The study was recently published in
The New England Journal of Medicine, one of the most respected medical journals.
The flu is an infectious disease caused by a virus that attacks the tissues in your nose, throat and lungs. By infecting these tissues, the flu produces a variety of symptoms including a headache, sore throat and a runny nose. In some people, the infection can also cause more serious problems.
"For many years, researchers have suspected that the flu can trigger heart attacks," explains
Dr. Jeff Kwong, a family physician at Toronto Western Hospital and a Senior Scientist at the Institute for Clinical Evaluative Sciences (ICES).
"In the 1930s, researchers first noticed that more people die of heart attacks during flu season. Since then, researchers have been trying to establish whether having the flu puts a person at a greater risk of having a heart attack; however, proving this has been difficult given that most people who display flu-like symptoms aren't tested to confirm they are infected by the flu virus."
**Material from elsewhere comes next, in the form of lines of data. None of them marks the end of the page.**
(* ===== verification/State.v ===== *)
(** * The filesystem state

    The data types, lookups, path resolution and size accounting of
    [packages/pgwasm/src/opfs/core/state-machine.ts]. An object reached through [state.inodes] is
    represented by its key; mutating it is an update at that key. *)

From S2P Require Export Paths JsMap.

Abbreviation InodeId := Z (only parsing).
Abbreviation ExtentId := Z (only parsing).

Inductive MetadataFile : Type := MetaA | MetaB.

Definition otherMetadataFile (file : MetadataFile) : MetadataFile :=
  match file with MetaA => MetaB | MetaB => MetaA end.

(** ** Inodes *)

Abbreviation Children := (gmap jsstr Z).

Inductive InodeKind : Type :=
| Directory (children : Children)
| File (size : Z) (extents : list Z)
| Symlink (target : jsstr).

Record Inode : Type := mkInode {
  inode_id : Z;
  inode_mode : Z;
  atimeMs : Z;
  mtimeMs : Z;
  ctimeMs : Z;
  inode_kind : InodeKind
}.

Record OrphanRecord : Type := mkOrphan {
  orphan_inodeId : Z;
  orphan_mode : Z;
  orphan_atimeMs : Z;
  orphan_mtimeMs : Z;
  orphan_ctimeMs : Z;
  orphan_size : Z;
  orphan_extents : list Z
}.

(** The file view of an inode, when it is a file. *)
Record FileInode : Type := mkFileInode {
  file_inode : Inode;
  file_size : Z;
  file_extents : list Z
}.

Definition makeOrphanRecord (f : FileInode) : OrphanRecord :=
  let inode := file_inode f in
  mkOrphan (inode_id inode) (inode_mode inode) (atimeMs inode) (mtimeMs inode) (ctimeMs inode)
    (file_size f) (file_extents f).

(** ** State *)

Record AllocatorState : Type := mkAllocator {
  totalExtents : Z;
  ownedBy : gmap Z Z;
  available : ExtentSet.t;
  quarantine : list (Z * option Z)
}.

Record VfsState : Type := mkState {
  generation : Z;
  nextInodeId : Z;
  rootInodeId : Z;
  extentSize : Z;
  activeMetadataFile : MetadataFile;
  retained_a : option Z;
  retained_b : option Z;
  basePayloadBytes : Z;
  inodes : gmap Z Inode;
  parentByInode : gmap Z (Z * jsstr);
  allocator : AllocatorState
}.

(** [state.retainedGenerations[file]] *)
Definition retainedGenerations (s : VfsState) (file : MetadataFile) : option Z :=
  match file with MetaA => retained_a s | MetaB => retained_b s end.

#[global] Instance MetadataFile_eq_dec : EqDecision MetadataFile.
Proof. solve_decision. Defined.
#[global] Instance InodeKind_eq_dec : EqDecision InodeKind.
Proof. solve_decision. Defined.
#[global] Instance Inode_eq_dec : EqDecision Inode.
Proof. solve_decision. Defined.
#[global] Instance ExtentSet_eq_dec : EqDecision ExtentSet.t.
Proof. solve_decision. Defined.
#[global] Instance AllocatorState_eq_dec : EqDecision AllocatorState.
Proof. solve_decision. Defined.
#[global] Instance VfsState_eq_dec : EqDecision VfsState.
Proof. solve_decision. Defined.

(** *** Field assignments *)

Definition set_inodes (f : gmap Z Inode -> gmap Z Inode) (s : VfsState) : VfsState :=
  mkState (generation s) (nextInodeId s) (rootInodeId s) (extentSize s) (activeMetadataFile s)
    (retained_a s) (retained_b s) (basePayloadBytes s) (f (inodes s)) (parentByInode s) (allocator s).
Definition set_parents (f : gmap Z (Z * jsstr) -> gmap Z (Z * jsstr)) (s : VfsState) : VfsState :=
  mkState (generation s) (nextInodeId s) (rootInodeId s) (extentSize s) (activeMetadataFile s)
    (retained_a s) (retained_b s) (basePayloadBytes s) (inodes s) (f (parentByInode s)) (allocator s).
Definition set_allocator (f : AllocatorState -> AllocatorState) (s : VfsState) : VfsState :=
  mkState (generation s) (nextInodeId s) (rootInodeId s) (extentSize s) (activeMetadataFile s)
    (retained_a s) (retained_b s) (basePayloadBytes s) (inodes s) (parentByInode s) (f (allocator s)).
Definition set_nextInodeId (n : Z) (s : VfsState) : VfsState :=
  mkState (generation s) n (rootInodeId s) (extentSize s) (activeMetadataFile s)
    (retained_a s) (retained_b s) (basePayloadBytes s) (inodes s) (parentByInode s) (allocator s).
Definition set_basePayloadBytes (n : Z) (s : VfsState) : VfsState :=
  mkState (generation s) (nextInodeId s) (rootInodeId s) (extentSize s) (activeMetadataFile s)
    (retained_a s) (retained_b s) n (inodes s) (parentByInode s) (allocator s).

Definition set_totalExtents (n : Z) (a : AllocatorState) : AllocatorState :=
  mkAllocator n (ownedBy a) (available a) (quarantine a).
Definition set_ownedBy (f : gmap Z Z -> gmap Z Z) (a : AllocatorState) : AllocatorState :=
  mkAllocator (totalExtents a) (f (ownedBy a)) (available a) (quarantine a).
Definition set_available (f : ExtentSet.t -> ExtentSet.t) (a : AllocatorState) : AllocatorState :=
  mkAllocator (totalExtents a) (ownedBy a) (f (available a)) (quarantine a).
Definition set_quarantine (f : list (Z * option Z) -> list (Z * option Z)) (a : AllocatorState)
  : AllocatorState :=
  mkAllocator (totalExtents a) (ownedBy a) (available a) (f (quarantine a)).

Definition set_kind (f : InodeKind -> InodeKind) (i : Inode) : Inode :=
  mkInode (inode_id i) (inode_mode i) (atimeMs i) (mtimeMs i) (ctimeMs i) (f (inode_kind i)).
Definition set_mode (mode : Z) (i : Inode) : Inode :=
  mkInode (inode_id i) mode (atimeMs i) (mtimeMs i) (ctimeMs i) (inode_kind i).
Definition set_atime (t : Z) (i : Inode) : Inode :=
  mkInode (inode_id i) (inode_mode i) t (mtimeMs i) (ctimeMs i) (inode_kind i).
Definition set_mtime (t : Z) (i : Inode) : Inode :=
  mkInode (inode_id i) (inode_mode i) (atimeMs i) t (ctimeMs i) (inode_kind i).
Definition set_ctime (t : Z) (i : Inode) : Inode :=
  mkInode (inode_id i) (inode_mode i) (atimeMs i) (mtimeMs i) t (inode_kind i).

(** [inode.children.set(name, id)] and [inode.children.delete(name)] on a directory. *)
Definition on_children (f : Children -> Children) : Inode -> Inode :=
  set_kind (fun k => match k with Directory c => Directory (f c) | k => k end).

(** ** Transaction records *)

Record CreateDirectoryChoice : Type := mkDirChoice {
  cd_parentId : Z;
  cd_name : jsstr;
  cd_inodeId : Z;
  cd_mode : Z;
  cd_atimeMs : Z;
  cd_mtimeMs : Z;
  cd_ctimeMs : Z
}.

Record ExtentRun : Type := mkRun { run_start : Z; run_count : Z }.

Inductive ResizeOperation : Type := OpTruncate | OpWrite.

Inductive TxnRecord : Type :=
| CreateDirectories (entries : list CreateDirectoryChoice)
| CreateFile (parentId : Z) (name : jsstr) (inodeId mode atimeMs mtimeMs ctimeMs size : Z)
    (extents : list ExtentRun)
| RemoveFile (parentId : Z) (name : jsstr) (parentMtimeMs parentCtimeMs : Z)
| ChangeMode (inodeId mode ctimeMs : Z)
| ChangeTimes (inodeId atimeMs mtimeMs ctimeMs : Z)
| ResizeFile (operation : ResizeOperation) (inodeId size : Z) (allocated : list ExtentRun)
    (mtimeMs ctimeMs : Z)
| RemoveDirectory (parentId : Z) (name : jsstr) (parentMtimeMs parentCtimeMs : Z)
| Rename (sourceParentId : Z) (sourceName : jsstr) (destinationParentId : Z)
    (destinationName : jsstr) (timestampMs : Z)
| CreateSymlink (parentId : Z) (name : jsstr) (inodeId mode atimeMs mtimeMs ctimeMs : Z)
    (target : jsstr)
| ReserveQuarantine (extents : list ExtentRun).

#[global] Instance CreateDirectoryChoice_eq_dec : EqDecision CreateDirectoryChoice.
Proof. solve_decision. Defined.
#[global] Instance ExtentRun_eq_dec : EqDecision ExtentRun.
Proof. solve_decision. Defined.
#[global] Instance ResizeOperation_eq_dec : EqDecision ResizeOperation.
Proof. solve_decision. Defined.
#[global] Instance TxnRecord_eq_dec : EqDecision TxnRecord.
Proof. solve_decision. Defined.

Record PreflightLimits : Type := mkPreflight {
  maxFramePayloadBytes : Z;
  maxBasePayloadBytes : Z
}.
To address this, Dr. Kwong and his colleagues leveraged a powerful resource: the extensive health information for over 13 million Ontarians available through ICES. By examining ICES data combined with flu test results from Public Health Ontario and academic hospitals, the researchers found nearly 20,000 flu cases that were confirmed by laboratory tests between 2009 and 2014.
Among these cases, the researchers identified 332 patients who had a heart attack within one year of their flu diagnosis. They discovered individuals were six times more likely to have a heart attack during the first week of being diagnosed with the flu.
"Our findings provide the best evidence yet that the flu can trigger heart attacks. Importantly, they support international guidelines that advocate for immunizing adults over the age of 65 against the flu to protect them from heart attacks," says Dr. Kwong.
This work was supported by the Canadian Institutes of Health Research, Public Health Ontario and ICES, which receives funding from the Ontario Ministry of Health and Long-Term Care.